There are various technology that are available that would make the design of CMS possible. The CMS may be coded in CGI scripts, Perl, ASP, JSP or PHP with any database (Oracle, MySQL, PostgreSQL to name a few). A very common and popular setup of PHP with MySQL or PostgreSQL as the backend database is used for relatively smaller websites.

 

It may be noted here that there are two types of CMS based on a subtle concept on how the content is presented from the point of view of technology. One of them is that when content is added to the CMS, it is parsed and then published as a flat HTML page. Another method is where content stored in database and retrieved in the HTML format when requested for. The two methods have their own advantages and disadvantages. The first method requires lesser database access, and the HTML pages are retrieved much faster than the other method.

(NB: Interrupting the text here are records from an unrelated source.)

Lemma validate_document_None d : validateStateDocument d = None <-> ValidDocument d.
Proof.
  unfold validateStateDocument.
  destruct (Z.eqb_spec (sd_Version d) StateVersion) as [Hv|Hv]; simpl; [|split; [done|by intros []]].
  destruct (Z.ltb_spec MaxStateEntries
    (Z.of_nat (length (sd_Acknowledgements d)) + Z.of_nat (length (sd_LastShown d)))) as [Hl|Hl];
    [split; [done|intros []; lia]|].
  pose proof (check_entries_None valid_acknowledgement ack_Identity
    (Errorf "attention acknowledgement is invalid" [])
    (Errorf "attention acknowledgement identity is duplicated" []) ∅ (sd_Acknowledgements d)) as Ha.
  pose proof (check_entries_None valid_last_shown ls_Identity
    (Errorf "attention last-shown entry is invalid" [])
    (Errorf "attention last-shown identity is duplicated" []) ∅ (sd_LastShown d)) as Hs.
  rewrite NoDup_subject, !Forall_forall in Ha. rewrite NoDup_subject, !Forall_forall in Hs.
  setoid_rewrite valid_acknowledgement_spec in Ha. setoid_rewrite valid_last_shown_spec in Hs.
  destruct (check_entries valid_acknowledgement _ _ _ _ _).
  - split; [done|]. intros []. apply Ha. by split_and!.
  - destruct Ha as [(Ha1 & Ha2 & _) _]; [done|]. rewrite Hs. split.
    + intros (Hs1 & Hs2 & _). by constructor.
    + intros []. by split_and!.
Qed.

(** Validity does not depend on the order of the entries. *)
#[export] Instance ValidDocument_perm v :
  Proper (Permutation ==> Permutation ==> iff) (fun acks shown => ValidDocument (mkStateDocument v acks shown)).
Proof.
  assert (Himp : Proper (Permutation ==> Permutation ==> impl)
    (fun acks shown => ValidDocument (mkStateDocument v acks shown))).
  { intros a1 a2 Ha s1 s2 Hs [? ? H1 H2 H3 H4]. simpl in *. constructor; simpl; [done|..].
    - by rewrite <- Ha, <- Hs.
    - intros a. rewrite <- Ha. apply H1.
    - intros s. rewrite <- Hs. apply H2.
    - by rewrite <- Ha.
    - by rewrite <- Hs. }
  intros a1 a2 Ha s1 s2 Hs. split; by apply Himp.
Qed.

Lemma sort_valid d : ValidDocument (sortStateDocument d) <-> ValidDocument d.
Proof.
  unfold sortStateDocument. destruct d as [v acks shown]. simpl.
  apply ValidDocument_perm; apply SortFunc_perm.
Qed.

Lemma sort_key_unique {A} (identity : A -> StateIdentity) l1 l2 :
  l1 ≡ₚ l2 -> NoDup (map (subject ∘ identity) l1) ->
  SortFunc (cmp_key (StateIdentity_key ∘ identity)) l1 = SortFunc (cmp_key (StateIdentity_key ∘ identity)) l2.
Proof.
  intros Hp Hnd. apply SortFunc_key_unique; [done|]. by apply NoDup_subject.
Qed.

Lemma Save_sorted_document (document : StateDocument) :
  sd_Version document = 0 \/ sd_Version document = StateVersion ->
  (if sd_Version document =? 0
   then mkStateDocument StateVersion (sd_Acknowledgements document) (sd_LastShown document)
   else document)
  = mkStateDocument StateVersion (sd_Acknowledgements document) (sd_LastShown document).
Proof. destruct document as [v a l]. simpl. by intros [-> | ->]. Qed.

(** A failing branch of [Load]: no readable document. *)
Ltac load_fails :=
  right; right; split; [done|]; split; [|by do 2 eexists];
  intros (d' & Hr & _); unfold readable in Hr; destruct_and?; (congruence || lia).
(* ===== verification/EventBus.v ===== *)
(** * The session input broker

    Models [src/internal/eventbus/broker.go]. The broker and each session worker
    have their own mutex, and each worker its own goroutine; a definition here is
    one critical section (or channel operation) of the source, and [step]
    interleaves them: publishers hold an admitted input between the broker's lock
    and the worker's ([sys_transit]), then between the worker's lock and its wake-up
    ([sys_waking]) or its failure report ([sys_failing]). Workers and response
    channels are referred to by address, as the source compares worker pointers.
    Waiting for the [done] channels of stopped workers is not modelled. *)

From Stdlib Require Import ZArith Lia ZifyBool.
From S2P Require Import Prelude GoStrings GoTime Identifier Protocol ProtocolSession.

Definition InteractionQueueSize : Z := 64.

Definition ErrClosed : error := Errorf "session input queue is closed" [].
Definition ErrTargetUnavailable : error := Errorf "session input target is not configured" [].
Definition ErrSessionInvalidated : error := Errorf "session input session is invalidated" [].
Definition ErrSessionInputOverrun : error := Errorf "session input queue overrun" [].

Definition FailureDelivery : string := "delivery_failed".
Definition FailureOverrun : string := "overrun".

Record TargetSet := mkTargetSet { ts_PluginID : string; ts_InstanceIDs : list string }.

Record Status := mkStatus {
  bs_PluginID : string;
  bs_QueueDepth : Z;
  bs_LastSequence : Z;
  bs_Overruns : Z;
  bs_LastErrorCode : string;
}.

Record sessionKey := mkSessionKey {
  sk_pluginID : string;
  sk_instanceID : string;
  sk_generation : Z;
  sk_token : string;
}.

#[export] Instance sessionKey_eq_dec : EqDecision sessionKey.
Proof. solve_decision. Defined.
#[export] Instance sessionKey_countable : Countable sessionKey.
Proof.
  apply (inj_countable' (fun k => (sk_pluginID k, sk_instanceID k, sk_generation k, sk_token k))
    (fun '(p, i, g, t) => mkSessionKey p i g t)).
  by intros [].
Defined.

Record deliveryResult := mkDeliveryResult { dr_result : SessionInputResult; dr_err : option error }.

(** A queued request, and the address of its response channel. *)
Record queuedDelivery := mkQueuedDelivery { qd_request : SessionInputRequest; qd_response : option nat }.

(** Where a worker's goroutine is in [run]. *)
Inductive position :=
  | AtSelect
  | AtBegin
  | Delivering (delivery : queuedDelivery)
  | AtFinish (delivery : queuedDelivery) (result : SessionInputResult) (err : option error)
  | AtRespond (delivery : queuedDelivery) (result : SessionInputResult) (err : option error) (stop : bool)
  | AtComplete (delivery : queuedDelivery) (err : error)
  | Returned
  | Exited.

Record worker := mkWorker {
  w_key : sessionKey;
  w_cancelled : bool;
  w_notify : bool;
  w_queue : list queuedDelivery;
  w_inFlight : bool;
  w_completing : bool;
  w_stopped : bool;
  w_position : position;
}.

Record Broker := mkBroker {
  b_next : Z;
  b_targets : gmap string string;
  b_workers : gmap sessionKey nat;
  b_invalid : gset sessionKey;
  b_stats : gmap string Status;
  b_closed : bool;
}.

Definition New : Broker := mkBroker 0 ∅ ∅ ∅ ∅ false.

(** ** One worker *)

Definition newWorker (key : sessionKey) : worker := mkWorker key false false [] false false false AtSelect.

Definition set_position (p : position) (w : worker) : worker :=
  mkWorker (w_key w) (w_cancelled w) (w_notify w) (w_queue w) (w_inFlight w) (w_completing w) (w_stopped w) p.
Definition set_notify (notify : bool) (w : worker) : worker :=
  mkWorker (w_key w) (w_cancelled w) notify (w_queue w) (w_inFlight w) (w_completing w) (w_stopped w) (w_position w).
(* ===== verification/SessionCoordinator.v ===== *)
(** * The session coordinator

    Models [src/internal/daemon/session_owner.go]: which interactive session owns the
    foreground, which launch is pending, whether the foreground executes, whether a
    critical presentation has taken over, and the lifecycle errors of plugins. Each
    operation is one critical section of [o.mu]. The context's error, the clock and
    the fields the code reads of the live state and of the configuration are
    arguments. *)

From Stdlib Require Import ZArith Lia ZifyBool.
From S2P Require Import Prelude GoStrings GoTime Identifier Protocol ProtocolSession GoJson Presentation ObservationStore.

(** ** Data *)

Definition foregroundIdle : string := "idle".
Definition foregroundPending : string := "pending".
Definition foregroundInteractive : string := "interactive".
Definition foregroundExecuting : string := "executing".
Definition foregroundCriticalOwned : string := "critical_owned".

Definition SessionEndFailedCode : string := "end_session_failed".
Definition ErrorCodeEndSessionFailed : string := "end_session_failed".

(** [protocol.NewDomainError]: its text is the kind, and it wraps the cause. *)
Definition NewDomainError (kind : string) (cause : error) : error := Wrapf kind [] cause.

Record observationSessionSource := mkSessionSource {
  ss_pluginID : string;
  ss_instanceID : string;
  ss_channel : string;
  ss_key : string;
  ss_generation : Z;
  ss_revision : Z;
}.
(* ===== verification/SessionRuntime.v ===== *)
(** * Sessions and their effects

    Models [src/internal/daemon/session_runtime.go] and the launch of a session in
    [src/internal/daemon/reconciler_operations.go]: the coordinator's transitions
    joined to the calls they require of the plugin host and of the input broker. A
    call may let other goroutines run, so it transforms the coordinator as well as
    the world; the calls are the fields of [Calls], and [InputController] is what the
    runtime needs of the broker. *)

From Stdlib Require Import ZArith Lia ZifyBool.
From S2P Require Import Prelude GoStrings GoTime Identifier Protocol ProtocolSession Presentation.
From S2P Require Import ObservationStore EventBus EventBusSessions InputCoordinator SessionCoordinator.

(** ** Data *)

Definition ErrAppNotEnabled : error := Errorf "app is not enabled" [].
Definition ErrAppNotReady : error := Errorf "app generation is not ready" [].
Definition ErrForegroundUnavailable : error := Errorf "interactive foreground is unavailable" [].

Definition SessionTriggerLauncher : string := "launcher".
Definition SessionTriggerObservation : string := "observation".

Record ObservationRef := mkObservationRef { or_Channel : string; or_Key : string; or_Revision : Z }.
Record SessionTrigger := mkSessionTrigger { tr_Kind : string; tr_Observation : option ObservationRef }.
(** Whatever the capacity, what is left is fresh, bounded and has the metadata of nothing else. *)
Lemma pruneState_fresh records now r :
  let live := live_records records in
  let r' := (pruneState records now r).2 in
  rt_lastShown r' ⊆ fresh_shown now r /\ rt_acknowledged r' ⊆ fresh_acks live now r
  /\ rt_lastShownState r' ⊆ rt_lastShownState r
  /\ (forall id m, rt_lastShownState r' !! id = Some m -> is_Some (rt_lastShown r' !! id))
  /\ rt_capacity r' = rt_capacity r /\ rt_ttl r' = rt_ttl r
  /\ (0 < rt_capacity r -> map_size (rt_lastShown r') + map_size (rt_acknowledged r') <= rt_capacity r).
Proof.
  cbv zeta. set (live := live_records records). destruct (Z.ltb_spec 0 (rt_capacity r)) as [Hc|Hc].
  - destruct (pruneState_maps records now r Hc) as (Hs & Hst & Ha & Hcap & Httl). fold live in Hs, Hst, Ha.
    rewrite Hs, Hst, Ha, Hcap, Httl. split_and!.
    + etrans; [apply remove_shown_sub|by apply bounded_shown_sub].
    + etrans; [apply remove_acks_sub|by apply bounded_acks_sub].
    + etrans; [apply remove_shown_sub|apply map_filter_subseteq].
    + intros id m [[_ [t Ht]]%map_lookup_filter_Some Hno]%lookup_remove_shown. exists t. by apply lookup_remove_shown.
    + done.
    + done.
    + intros _. rewrite <- (length_combined live), newest_remove by done. unfold newest. rewrite length_drop. lia.
  - unfold pruneState. cbn [snd]. fold live.
    destruct (pruneLastShown_maps live now r) as (H1 & H2 & H3 & H4 & H5). set (r1 := pruneLastShown live now r) in *.
    destruct (pruneAcknowledgements_maps live now r1) as (K1 & K2 & K3 & K4 & K5).
    set (r2 := pruneAcknowledgementsWithLive live now r1) in *.
    assert (Hb : bounded_shown live (rt_capacity r) (fresh_shown now r) = fresh_shown now r).
    { unfold bounded_shown, pruneLastShownCapacity. by rewrite (proj2 (Z.leb_le _ _) Hc). }
    assert (Hba : bounded_acks live (rt_capacity r1) (fresh_acks live now r1) = fresh_acks live now r).
    { unfold bounded_acks, fresh_acks. rewrite H3, H4, H5. by rewrite (proj2 (Z.ltb_ge _ _) Hc). }
    unfold pruneCombinedState. rewrite K4, H4, (proj2 (Z.leb_le _ _) Hc). cbv zeta. simpl.
    rewrite Hba in K3. rewrite Hb in H1, H2. rewrite K1, K2, K3, K4, K5, H1, H2, H4, H5. split_and!; try done.
    + apply map_filter_subseteq.
    + by intros id m [_ ?]%map_lookup_filter_Some.
    + lia.
Qed.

Moreover they are considered to be more crawlers friendly and the search engines find them easier to index. On the other hand, the editing of content may be a problem. In the other method, it is not a problem and the presentation can be changed, per person basis, as the content is stored in the database. But the second method requires more database access than the first.

 

Options

There are two options for webmasters to choose from when they decide to go for a CMS to manage the content of the website – custom built or pre-designed CMS software. The custom CMS option is a very flexible solution and can be opted for by a large organization that has resources to go on such an endeavor. But when that is not the case, a off the shelf CMS can be opted for. There are many commercial as well as Open Source CMS available. Some of the Open Source CMS are phpNuke, Drupal, Mambo and Joomla.

 

Choosing a off the shelf or the pre-designed option is also good in terms that implementing most of the functionalities of the system required by a website would be reinventing the wheel. Moreover, if opted for a Open Source CMS, one always has the option of customizing it to their needs.

Originally posted at WiseTome.Com - Content Management Systems by Mahesh

 

OK. I have been working quite a bit for my website and have been striving towards getting good content for my site. I have been involved in the ins and outs of CMS these few days, and the above article is what I came up with. The website is hosted in my Xisto account, and to show my gratitude, I would like to make the article available here also.

 

Please do review it - for I know that there are more exprienced people here - and give me the feedback. I would be working on more articles, and when I write more articles related to technology, I would be posting it here at Asta Host forums too.